"Baker, 38, was sentenced to 65 years in prison last month in the April 2006 suffocation and drugging death of Kari Baker, the girls’ mother. He remains in the McLennan County Jail awaiting transfer to prison.
The Dulins pledged to seek custody of the girls and make them their first priority at the completion of Baker’s trial." (read more)
Below are two more quotes from Tommy's article and my comments are bolded.
“They have a good set of friends that they have had for nearly four years now in school, and they are in good classes with good friends,” Barbara Baker said. “They are involved in sports, community activities, church activities, and the thought of changing all that terrifies them.”

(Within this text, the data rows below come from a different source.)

(** The slot labels found in [df_core] are those found in [df]. *)
Lemma present_core_sizes (df : DataFrame) :
  filter (fun col => pd.mem col (core_cols df)) size_cols = present size_cols df.
Proof.
  unfold present. apply filter_ext_in. intros v Hv.
  destruct (size_cols_fresh v Hv) as (E1 & E2 & E3).
  unfold core_cols. cbn [app pd.mem existsb]. rewrite E1, E2. cbn [orb].
  rewrite existsb_app.
  fold (pd.mem v (present size_cols df)) (pd.mem v (present ots_cols df)).
  destruct (pd.mem v (columns df)) eqn:Em.
  - replace (pd.mem v (present size_cols df)) with true; [reflexivity|].
    symmetry. apply mem_In, present_In. split; [assumption|now apply mem_In].
  - destruct (pd.mem v (present size_cols df)) eqn:E4.
    + apply mem_In, present_In in E4. destruct E4 as [_ E4].
      apply mem_In in E4. congruence.
    + destruct (pd.mem v (present ots_cols df)) eqn:E5; [|reflexivity].
      apply mem_In, present_In in E5. destruct E5 as [_ E5].
      apply mem_In in E5. congruence.
Qed.

Lemma present_core_ots (df : DataFrame) :
  filter (fun col => pd.mem col (core_cols df)) ots_cols = present ots_cols df.
Proof.
  unfold present. apply filter_ext_in. intros v Hv.
  destruct (ots_cols_fresh v Hv) as (E1 & E2 & E3).
  unfold core_cols. cbn [app pd.mem existsb]. rewrite E1, E2. cbn [orb].
  rewrite existsb_app.
  fold (pd.mem v (present size_cols df)) (pd.mem v (present ots_cols df)).
  destruct (pd.mem v (columns df)) eqn:Em.
  - replace (pd.mem v (present ots_cols df)) with true;
      [apply orb_true_r|].
    symmetry. apply mem_In, present_In. split; [assumption|now apply mem_In].
  - destruct (pd.mem v (present size_cols df)) eqn:E4.
    + apply mem_In, present_In in E4. destruct E4 as [_ E4].
      apply mem_In in E4. congruence.
    + destruct (pd.mem v (present ots_cols df)) eqn:E5; [|reflexivity].
      apply mem_In, present_In in E5. destruct E5 as [_ E5].
      apply mem_In in E5. congruence.
Qed.
Lemma Parse_from_source ts program :
  Forall scanned_token ts -> Parse ts = Ok program ->
  forallb statement_from_source (Statements program) = true.
Proof.
  intros Hs Hp. pose proof (Parse_of_tokens ts program Hs Hp) as H.
  revert H. generalize (Statements program). intros sts.
  induction sts as [|s sts IH]; [reflexivity|]. cbn [forallb].
  intros H. apply andb_prop in H as [H1 H2].
  rewrite (statement_of_tokens_from_source ts s H1), (IH H2). reflexivity.
Qed.

(** X28 (the trees that come from a source).  In a program parsed from a
    scanned source every binary operator is one of [+ - * / == != < <= > >=]
    and every unary operator is [-] or [!]; every literal is a number or a
    text and holds the lexeme of a number or text token of the source, and
    every identifier and every name of a called function is the lexeme of an
    identifier token of the source; every declared variable and every
    parameter is of the type number, text or boolean, and every function is
    declared to return [void].  No expression is an [and], an [or] or a
    boolean literal. *)
Theorem parsed_from_source source ts program :
  Tokenize source = Ok ts -> Parse ts = Ok program ->
  forallb (statement_of_tokens ts) (Statements program) = true.
Proof.
  intros Ht. apply Parse_of_tokens. exact (Tokenize_scanned source ts Ht).
Qed.

Lemma parsed_from_source_witness :
  exists ts program,
    Tokenize ("if x <= 2 then print -x end") = Ok ts
    /\ Parse ts = Ok program
    /\ forallb (statement_of_tokens ts) (Statements program) = true.
Proof.
  do 2 eexists. split; [vm_compute; reflexivity|].
  split; [vm_compute; reflexivity|].
  lazymatch goal with
  | |- forallb (statement_of_tokens ?ts) (Statements ?P) = true =>
      apply (parsed_from_source "if x <= 2 then print -x end" ts P)
  end; vm_compute; reflexivity.
Defined.
(** ** Diagnostics that a source text cannot cause *)

Lemma sound_ret {A} (a : A) : sound (ret a).
Proof. intros i H. split; [exact H | discriminate]. Qed.

Lemma sound_timeout {A} : sound (@timeout Interpreter A).
Proof. intros i H. split; [exact H | discriminate]. Qed.

Lemma sound_fail {A} msg :
  unreachable_message msg = false -> sound (@fail Interpreter A msg).
Proof. intros Hm i H. split; [exact H | intros ? [= <-]; exact Hm]. Qed.

Lemma sound_at_bind {A B} (m : M Interpreter A) (k : A -> M Interpreter B) i :
  sound_at m i ->
  (forall a i', m i = (Ok a, i') ->
     environment_from_source (environment i') -> sound_at (k a) i') ->
  sound_at (bind m k) i.
Proof.
  intros Hm Hk H. specialize (Hm H). unfold bind.
  destruct (m i) as [[a|e|e|] i1] eqn:E; cbn [fst snd] in *.
  - exact (Hk a i1 eq_refl (proj1 Hm) (proj1 Hm)).
  - split; [exact (proj1 Hm) | intros msg [= <-]; exact (proj2 Hm e eq_refl)].
  - split; [exact (proj1 Hm) | discriminate].
  - split; [exact (proj1 Hm) | discriminate].
Qed.

Lemma sound_bind {A B} (m : M Interpreter A) (k : A -> M Interpreter B) :
  sound m -> (forall a, sound (k a)) -> sound (bind m k).
Proof.
  intros Hm Hk i. apply sound_at_bind; [apply Hm|].
  intros a i' _ _. apply Hk.
Qed.

Lemma sound_in_environment {A} env (m : M Interpreter A) :
  environment_from_source env -> sound m -> sound (in_environment env m).
Proof.
  intros He Hm i H. unfold in_environment.
  specialize (Hm (set_environment env i) He).
  destruct (m (set_environment env i)) as [r i1]. cbn [fst snd] in *.
  split; [exact H | exact (proj2 Hm)].
Qed.

Lemma from_source_NewEnvironment e :
  environment_from_source e -> environment_from_source (NewEnvironment (Some e)).
Proof. intros H. split; [apply map_Forall_empty | exact H]. Qed.

Lemma from_source_SetVariable e name value :
  environment_from_source e -> environment_from_source (SetVariable e name value).
Proof. destruct e as [vs fs p]. exact (fun H => H). Qed.

Lemma from_source_SetFunction e name function :
  forallb statement_from_source (fn_Body function) = true ->
  environment_from_source e ->
  environment_from_source (SetFunction e name function).
Proof.
  destruct e as [vs fs p]. intros Hf [Hfs Hp]. split; [|exact Hp].
  cbn. apply map_Forall_insert_2; assumption.
Qed.

Lemma from_source_GetFunction : forall e name function,
  environment_from_source e -> GetFunction e name = Some function ->
  forallb statement_from_source (fn_Body function) = true.
Proof.
  fix IH 1. intros [vs fs p] name function [Hfs Hp]. cbn [GetFunction].
  destruct (fs !! name) as [f|] eqn:Ef.
  - intros [= <-]. exact (Hfs name f Ef).
  - destruct p as [e'|]; [|discriminate]. apply IH, Hp.
Qed.

Ltac sound_message := apply sound_fail; reflexivity.

Lemma sound_operator op lv rv :
  op ∈ binary_operators ->
  sound (if string_dec op "+" then add lv rv
         else if string_dec op "-" then subtract lv rv
         else if string_dec op "*" then multiply lv rv
         else if string_dec op "/" then divide lv rv
         else if string_dec op "==" then equal lv rv
         else if string_dec op "!=" then notEqual lv rv
         else if string_dec op "<" then lessThan lv rv
         else if string_dec op "<=" then lessEqual lv rv
         else if string_dec op ">" then greaterThan lv rv
         else if string_dec op ">=" then greaterEqual lv rv
         else if string_dec op "and" then logicalAnd lv rv
         else if string_dec op "or" then logicalOr lv rv
         else fail ("unknown binary operator: " ++ op)).
Proof.
  intros Hop.
  repeat (destruct (string_dec op _) as [->|?]);
    try (exfalso; revert Hop; unfold binary_operators;
         rewrite !elem_of_cons, elem_of_nil; intuition congruence);
    destruct lv, rv;
    try apply sound_ret; try sound_message.
  unfold divide. destruct (float64.eqb _ _); [sound_message | apply sound_ret].
Qed.

Lemma sound_bind_parameters name ps : forall args env i env' i',
  environment_from_source env ->
  bind_parameters name ps args env i = (Ok env', i') ->
  environment_from_source env' /\ i' = i.
Proof.
  induction ps as [|p ps IH]; intros [|a args] env i env' i' He;
    cbn [bind_parameters]; try (intros [= <- <-]; auto).
  destruct (negb _); [discriminate|].
  apply IH, from_source_SetVariable, He.
Qed.

Lemma bind_parameters_message name ps : forall args env i msg i',
  bind_parameters name ps args env i = (Err msg, i') ->
  unreachable_message msg = false /\ i' = i.
Proof.
  induction ps as [|p ps IH]; intros [|a args] env i msg i';
    cbn [bind_parameters]; try discriminate.
  destruct (negb _); [intros [= <- <-]; split; reflexivity | apply IH].
Qed.

Lemma bind_parameters_answers name ps : forall args env i,
  fst (bind_parameters name ps args env i) <> OutOfFuel
  /\ snd (bind_parameters name ps args env i) = i.
Proof.
  induction ps as [|p ps IH]; intros [|a args] env i;
    cbn [bind_parameters]; try (split; [discriminate | reflexivity]).
  destruct (negb _); [split; [discriminate | reflexivity] | apply IH].
Qed.
Lemma insert_key_sorted (k : Z) (ks : list Z) :
  StronglySorted Z.lt ks -> StronglySorted Z.lt (insert_key k ks).
Proof.
  induction ks as [|k' ks IH]; simpl; intros Hs.
  - repeat constructor.
  - inversion Hs as [|? ? Hs' Hall]; subst.
    destruct (k <? k') eqn:Hlt.
    + apply Z.ltb_lt in Hlt. constructor; [exact Hs|].
      constructor; [exact Hlt|].
      eapply Forall_impl; [|exact Hall]. intros y Hy. lia.
    + destruct (k =? k') eqn:Heq; [exact Hs|].
      apply Z.ltb_ge in Hlt. apply Z.eqb_neq in Heq.
      constructor; [apply IH; exact Hs'|].
      apply Forall_forall. intros y Hy. apply insert_key_In in Hy.
      destruct Hy as [->|Hy]; [lia|].
      rewrite Forall_forall in Hall. now apply Hall.
Qed.

Lemma group_keys_In (m : Z) (keys : list (option Z)) :
  In m (group_keys keys) <-> In (Some m) keys.
Proof.
  induction keys as [|[k|] keys IH]; simpl.
  - tauto.
  - rewrite insert_key_In, IH. split.
    + intros [->|H]; auto.
    + intros [H|H]; [inversion H|]; auto.
  - rewrite IH. split; [auto|]. intros [H|H]; [discriminate H|exact H].
Qed.

Lemma group_keys_sorted (keys : list (option Z)) :
  StronglySorted Z.lt (group_keys keys).
Proof.
  induction keys as [|[k|] keys IH]; simpl.
  - constructor.
  - now apply insert_key_sorted.
  - exact IH.
Qed.

Lemma groupby_sum_keys (key : job -> option Z) (val : job -> float64) (df : frame) :
  map fst (groupby_sum key val df) = group_keys (map key df).
Proof.
  unfold groupby_sum. rewrite map_map. simpl. apply map_id.
Qed.

(** Whatever message the chart ends with, the sequence it stands for is the
    grouping of the selected records. *)
Lemma monthly_earnings_groupby (df : frame) :
  monthly_earnings df
    = groupby_sum month_of (fun j => fmul (hours j) (rate j))
        (filter (fun j => paid j && notna (hours j) && notna (rate j)) df).
Proof.
  unfold monthly_earnings, generate_earnings_chart.
  destruct df as [|j df]; [reflexivity|].
  destruct (filter _ (j :: df)) as [|j' sel]; [reflexivity|].
  fold month_of.
  destruct (groupby_sum _ _ (j' :: sel)); reflexivity.
Qed.

Lemma month_sum (m : Z) (df : frame) :
  nansum (map (fun j => fmul (hours j) (rate j))
            (filter (fun j => key_is m (month_of j))
               (filter (fun j => paid j && notna (hours j) && notna (rate j)) df)))
    = earnings_in_month m df.
Proof.
  unfold earnings_in_month, both_present, pay.
  induction df as [|j df IH]; simpl; [reflexivity|].
  destruct (paid j); simpl; [|exact IH].
  destruct (hours j) eqn:Hh; simpl; [|exact IH].
  destruct (rate j) eqn:Hr; simpl; [|exact IH].
  destruct (key_is m (month_of j)); simpl; [|exact IH].
  rewrite Hh, Hr. simpl. now rewrite IH.
Qed.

Well, three and a half years ago the girls were uprooted from where they had been living, pulled out of good classes and away from good friends. In Hewitt and Waco, they were involved in sports, community activities, church activities. After killing their mother, Matt uprooted the girls' world and moved them to Kerrville. And you know what, that's okay with me. There were other grown-up issues the girls weren't old enough to understand. Matt wanted to be with his family for help. Moving happens all the time. Adults have to decide what is best. There are reasons that children don't make such huge family decisions.
The girls are convinced that their mother committed suicide and that their father has been wrongfully convicted, she said.
This is HUGE. We can't know at this point in time know what the girls would want if they were allowed to know the truth, work through it, heal and grow from it. Barbara Baker will not allow the truth in that household. She says it adamantly, wholly, time and time again. TRUTH IS NOT AN OPTION in the Baker household. And even if there is that seed in the girls hearts and minds that they do believe Kari didn't leave them of her own choosing, they would not be allowed to show it, verbalize it, question it. TRUTH IS NOT AN OPTION in the Baker household. I could live with moving and uprooting. It sucks for kids. Sucks for kids all around the world that are moving for the family's (and their) best interest and wellbeing. What I can't stand is a murdered woman's children being force-fed lies for years and years and even in the face of the truth and conviction of their mother's murderer, can't embrace the truth and begin to finally heal. How can they be free to express their true feelings and thoughts in a household that simply will not allow it. Without truth, there can be no healing. I don't care if you show up to every basketball game, school play, church on Sunday, etc; if truth is barred from your home and harmful, disgusting lies piled upon these girls year in and year out ON TOP OF the complete desecration of their sweet Mother's memory and continual murder of her spirit year after year, you are not spiritually and emotionally fit to raise these two girls. Period. Without truth, what do you have? The absence of truth raises what?
I will close with a comment from the article that is left by "hb." It is worth sharing wherever it can be shared:
"This whole situation is tragic. These girls have had their lives shaped by the tragedy of the loss of their mother and now the loss of their father. The main issue must be the ultimate welfare of the girls - not just for today, this school year, but for their entire lives. The only way they can begin to heal is to honestly face the tragedies that have occurred. Living in Kerrville, I know that the girls have many good friends and are secure in their lives. My niece is one of their good friends. However, I do not believe that the Baker's will give them the counseling that is needed for the healing to occur. They still refuse to admit that Matt did anything wrong. At this point, that shows not only mindful ignorance, but neglect as well. While it may be hard to uproot them, it is better than leaving them to grow in a toxic household. That is not to say the Baker's are evil people, I am sure they are not, but there is line between support of your children and indulence [indolence] in harmful behavior. I think they have crossed that line. And looking at this from the perspective of the Dulin's, would any of you be willing to let your grandchildren stay with the family that was responsible for killing your daughter? As a parent, I would never do that and neither will Linda and Jim."